Jeniece Drake: Tell us about Flytrex.

Yariv Bash: Flytrex is basically a food or meal ordering app with a drone. We’re not a drone company, but we’re using drones instead of humans, and that allows us to get you your food a lot hotter and faster.

(Bash says Flytrex is starting mainly with food, but they deliver grocery store items as well.)

 

What companies does Flytrex work with?

We do have a pilot with Walmart. A lot of times people need something, just a single item—diapers for the baby...milk, or a bottle of wine for dinner. That’s something that instead of getting into a car and driving to the shopping center, you can order that via drone. In the stations that have a Walmart nearby, you can actually order those items.

(According to the Flytrex app, customers can order items from Target as well. Not to mention, pizza, wings, burgers, sandwiches, ice cream, and coffee from a myriad of restaurants.)

 

What are the benefits of drone delivery? 

It’s 100% electric, no gas charges. Hopefully (drones are) the standard in the future.

 

In what other ways specifically does/can Flytrex assist companies?

The other focus is on-demand delivery, more specifically for suburbs—the 82 million backyards in the U.S.—two-thirds of the population roughly.

 

How does drone delivery work? What are some of the highlights? What are some challenges?

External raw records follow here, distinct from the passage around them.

(** One worker and one producer: the worker finds the queue empty and blocks, is woken,
    takes the message, handles it and blocks again. *)
Definition drain_end : system :=
  mkSystem [AtWait] [Returned] (mkQW NewFakeQueue false [msg1] [msg1]).

Lemma drain_run : nsteps system_step 7 (drain_start 1 [msg1]) drain_end.
Proof.
  eapply nsteps_l; [eapply (step_empty _ _ _ _ 0); [reflexivity|by split]|].
  eapply nsteps_l; [eapply (step_push _ _ _ _ 0); [reflexivity|reflexivity]|].
  eapply nsteps_l; [eapply (step_notify _ _ _ _ 0); [reflexivity|reflexivity]|].
  eapply nsteps_l; [eapply (step_woken _ _ _ _ 0); [reflexivity|right; by split_and!]|].
  eapply nsteps_l; [eapply (step_got _ _ _ _ 0); [reflexivity|by split]|].
  eapply nsteps_l; [eapply (step_handled _ _ _ 0); reflexivity|].
  eapply nsteps_l; [eapply (step_empty _ _ _ _ 0); [reflexivity|by split]|].
  apply nsteps_O.
Qed.

Lemma consumers_drain_queue_witness :
  (7 <= 2 * 1 + 6 * length [msg1])%nat /\
  ((forall s', ~ system_step drain_end s') ->
   q_msgs (qw_queue (shared drain_end)) = [] /\ qw_out (shared drain_end) = qw_in (shared drain_end) /\
   qw_out (shared drain_end) ≡ₚ [msg1] /\ consumers drain_end = replicate 1 AtWait).
Proof. exact (consumers_drain_queue 1 [msg1] 7 drain_end ltac:(done) drain_run). Defined.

Go on the app. Once the order is ready, one of the runners picks it up from the store, and goes a few hundreds of feet to the station (Flytrex has stations in North Carolina and Texas) that’s located in that shopping center. (The runner) loads it into the drone, presses a button, and that’s it. From that moment on, the drone autonomously flies to your backyard. You get a notification; you don’t have to do a thing. The drone lowers to roughly 80 feet, automatically releases the package, notifies you, and flies back.

(One of the highlights of drone delivery is) usually the first few times people are outside…you know, taking selfies, waiting for the drone. But after a few more times, people are just like “oh, the food is outside.” That’s what life is all about.

Flying between skyscrapers (is a city delivery challenge, and) is not as safe as flying above the trees in the suburbs. If you have a backyard, you can just pick up from the backyard or front lawn, but not if you live in an apartment building.

 

What would you say delivery as a whole looks like in the near future?

I think in a decade from now, it’s going to look really weird that we actually had a human being driving from one place to the next.

 

What else would you like to add?

I’d like to stress that nobody has to worry. Skies are not going to be filled with drones that will be covering the skies. When we’re cruising, you can really barely hear or see us.